I thank the organizers for the invitation to participate in this prestigious forum in such a distinguished company of world leaders!
Recently, during a conference in Yalta I had a chance to sit for a moment, filled with awe, at the table where over half a century ago the political map of the world was redrawn. Together with me was a person I truly respect, President Shevardnadze of Georgia. He was the Soviet Foreign Minister at the time of the lifting of the Iron Curtain, which, incidentally, was dropped 53 years ago by another Georgian, changing dramatically the destinies of two generations of Eastern Europeans.
In fact, both the lifting of the Iron Curtain and the enlargement of democratic Europe occurred rather unexpectedly: not by war or territorial conquest. Just the opposite: the countries of Eastern Europe themselves, especially at the end of the 1980s, demonstrated a clear wish to rejoin the European democratic space after the post-world-war-two political reshaping of the Old Continent had wrenched them away from there.
In mankind’s earlier history victors held by force the status quo they had imposed. Now the situation is reversed.

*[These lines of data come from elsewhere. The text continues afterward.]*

(** * OpenNetlistView: the Yosys netlist parser, embedded and verified

    A shallow embedding of [src/yosys/parser.cpp] together with the parts of
    [port.cpp], [path.cpp], [module.cpp], [netname.cpp] and [diagram.cpp]
    it drives.  Qt strings are [string], a [QStringList] is a
    [list string], fixed-width unsigned integers are [Z] with their
    wrap-around written out, [std::shared_ptr] objects live in a store that
    is threaded through the parser. *)

From Stdlib Require Import ZArith Lia Ascii DecimalString DecimalN.
From stdpp Require Import base strings numbers list.

Local Open Scope Z_scope.

(** ** Fixed-width arithmetic *)

Definition wrap64 (x : Z) : Z := x mod 2 ^ 64.

(** A [QList] holds at most [2^63 - 1] elements ([qsizetype]). *)
Definition qsizetype_max : Z := 2 ^ 63 - 1.

Definition size {A} (l : list A) : Z := Z.of_nat (length l).
Global Arguments size : simpl never.

(** ** The Qt and STL container operations the parser calls *)

Module QList.
Section Ops.
Context {A : Type} `{EqDecision A}.

(** [QList::mid(pos, len)], after [QContainerImplHelper::mid]. *)
Definition mid (l : list A) (pos len : Z) : list A :=
  let n := size l in
  if pos >? n then []
  else if pos <? 0 then
    if (len <? 0) || (len + pos >=? n) then l
    else if len + pos <=? 0 then []
    else take (Z.to_nat (len + pos)) l
  else if (len <? 0) || (len >? n - pos) then drop (Z.to_nat pos) l
  else take (Z.to_nat len) (drop (Z.to_nat pos) l).

(** [QList::indexOf]: position of the first equal element, or -1. *)
Fixpoint indexOf (l : list A) (x : A) : Z :=
  match l with
  | [] => -1
  | y :: tl =>
      if decide (y = x) then 0
      else let i := indexOf tl x in if i =? -1 then -1 else i + 1
  end.

Definition contains (l : list A) (x : A) : bool :=
  negb (indexOf l x =? -1).

(** [QList::remove(i, 1)] for an index returned by [indexOf]. *)
Definition remove (l : list A) (i : Z) : list A :=
  take (Z.to_nat i) l ++ drop (S (Z.to_nat i)) l.

Fixpoint startsWith (needle hay : list A) : bool :=
  match needle, hay with
  | [], _ => true
  | _ :: _, [] => false
  | x :: ns, y :: hs => bool_decide (x = y) && startsWith ns hs
  end.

More than just opting for the change, the “cold war” losers of the Eastern communist bloc have been making a huge effort to remain a part of the new status quo. Contrary to earlier historic patterns this makes the victors feel somewhat insecure or even baffled by the eager desire of the vanquished for integration with their victors.

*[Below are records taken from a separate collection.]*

(** The search as the specification has it: the automatic candidates in
    order, then the question to the operator. *)
Definition toolchain_search (w0 : World) : IO string :=
  r <- first_confirmed (goos w0) (candidates w0) ;;
  match r with
  | Some d => ret d
  | None => java11_from_prompt
  end.

(** Two worlds with the same file tree on the same machine. *)
Definition same_files (w0 w : World) : Prop :=
  fs w = fs w0 /\ machine w = machine w0.

Lemma same_files_refl w : same_files w w.
Proof. split; reflexivity. Qed.

Lemma same_files_goos w0 w : same_files w0 w -> goos w = goos w0.
Proof. intros [_ H]. unfold machine in H. congruence. Qed.

Lemma same_files_exists w0 w p : same_files w0 w -> exists_ w p = exists_ w0 p.
Proof.
  intros H. pose proof (same_files_goos _ _ H) as Hg. destruct H as [Hf _].
  unfold exists_, Stat. rewrite Hf, Hg. reflexivity.
Qed.

Lemma same_files_Glob w0 w p : same_files w0 w -> Glob w p = Glob w0 p.
Proof.
  intros H. pose proof (same_files_goos _ _ H) as Hg. destruct H as [Hf _].
  unfold Glob. rewrite Hf, Hg. reflexivity.
Qed.

Lemma same_files_keeps {A} (m : IO A) w0 w :
  keeps still m -> same_files w0 w -> same_files w0 (snd (m w)).
Proof.
  intros Hk [Hf Hm]. specialize (Hk w). unfold still, calm in Hk.
  split; congruence.
Qed.

Lemma first_confirmed_app os l1 l2 w :
  first_confirmed os (l1 ++ l2) w
  = (r <- first_confirmed os l1 ;;
     match r with
     | Some d => ret (Some d)
     | None => first_confirmed os l2
     end) w.
Proof.
  revert w. induction l1 as [|p l1 IH]; intros w; [reflexivity|].
  cbn [app first_confirmed]. rewrite !run_bind.
  destruct (fst (isJava11 p w)).
  - reflexivity.
  - rewrite IH, run_bind. reflexivity.
Qed.

Lemma still_first_confirmed os l : keeps still (first_confirmed os l).
Proof. induction l; simpl; keeps_auto. Qed.
#[export] Hint Resolve still_first_confirmed : keeps.

(** The inner loop of the third strategy tries the matches that exist. *)
Lemma java11_among_confirmed w0 l : forall w,
  same_files w0 w ->
  java11_among l w = first_confirmed (goos w0) (filter (exists_ w0) l) w.
Proof.
  induction l as [|p l IH]; intros w Hs; [reflexivity|].
  cbn [java11_among filter]. rewrite gets_then.
  rewrite (same_files_exists _ _ p Hs).
  destruct (exists_ w0 p).
  - cbn [first_confirmed]. rewrite !run_bind.
    rewrite (same_files_goos _ _ Hs).
    destruct (fst (isJava11 p w)); [reflexivity|].
    apply IH. apply same_files_keeps; [apply still_isJava11 | exact Hs].
  - apply IH. exact Hs.
Qed.

(** The outer loop tries the matches of the patterns, in order. *)
Lemma java11_in_patterns_confirmed w0 pats : forall w,
  same_files w0 w ->
  java11_in_patterns pats w
  = first_confirmed (goos w0) (filter (exists_ w0) (flat_map (Glob w0) pats)) w.
Proof.
  induction pats as [|pat pats IH]; intros w Hs; [reflexivity|].
  cbn [java11_in_patterns flat_map]. rewrite gets_then, run_bind.
  rewrite filter_app, first_confirmed_app, run_bind.
  rewrite (same_files_Glob _ _ pat Hs), (java11_among_confirmed w0 _ w Hs).
  destruct (fst (first_confirmed (goos w0)
                   (filter (exists_ w0) (Glob w0 pat)) w)) as [d|];
    [reflexivity|].
  apply IH. apply same_files_keeps; [apply still_first_confirmed | exact Hs].
Qed.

But the post-war developments have followed their own logic.
For more than 45 years the generation of my parents was doomed to communism against their will. The Bulgarians, like the other Eastern Europeans, had no say in the political recasting of Europe. This is why I beg to differ with those referring to my country as to “the most loyal satellite” of the Soviet Union; a country that has experienced neither the Hungarian revolution of 1956 nor the Prague spring of 1968. The reaction of the Bulgarian population, notably the intelligentsia, to the Sovietization of their country was extremely negative. The regime in no other European country has undertaken such ruthless reprisals against its dissenters.

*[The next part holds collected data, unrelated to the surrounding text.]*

(** * Trading journal: derived fields, validation, store and analytics

    A shallow embedding of the analytics core of the trading journal:
    - [js/data-manager.js]  (class [TradeDataManager]): module [DataManager];
    - [js/calculations.js]  (class [TradeCalculator]):  module [Calculator];
    - the trade form's [validateFormData]:             module [TradeForm].

    Numbers.  A JavaScript number is modelled by [num]: an exact rational,
    one of the two infinities, or NaN.  Rounding of IEEE doubles and the
    sign of zero are abstracted away, and with the rounding the overflow of
    a large result to an infinity and the underflow of a small one to zero;
    division by zero, the propagation of NaN and the comparisons with NaN
    follow the language.  The results on sums and quotients are therefore
    phrased with the code's own operations in the code's order, or with
    comparisons.

    Fields.  A numeric source field of a trade is [option Q]: [None] is a
    field that is absent ([undefined]), which every use made of it by the
    modelled code treats like NaN (falsy, NaN in arithmetic, false in any
    comparison).  A derived field is a [num], with NaN also standing for an
    absent one. *)

From Stdlib Require Import QArith Qminmax Qabs ZArith List String Ascii Bool Lia Lqa.
From Stdlib Require Import Sorted Permutation.
Import ListNotations.

Open Scope Q_scope.

(** ** JavaScript numbers *)

Module JS.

After the Soviet occupation, 2 618 (two thousand six hundred and eighteen) death sentences were officially handed out in Bulgaria. According to Mark Attridge, special envoy of the US Secretary of State, the executions, including those without trial, were between 20 and 30 000. The interior minister of the former communist party admitted in 1990 that 184 360 (one hundred eighty four thousand three hundred and sixty) people had been sent to concentration camps. Mind you, in a country of seven million at that time!
Understandably, this generation still harbors fears of a possible resurrection of the Yalta syndrome. None of them would like to see another whimsical turn of history frustrating a people’s sovereign choice to remain forever a member of the democratic family of nations. Moreover, such a choice deserves the understanding, cooperation and support of that family.
Over the past ten years my country has gained an interesting political experience, an experience making us optimists as much as realists. For we have gone through all stages of a post-communist transition:
– post-communist euphoria when, upon the collapse of the Berlin Wall, we believed that the worst was behind us and, in a matter of several years, we would align with countries like Switzerland.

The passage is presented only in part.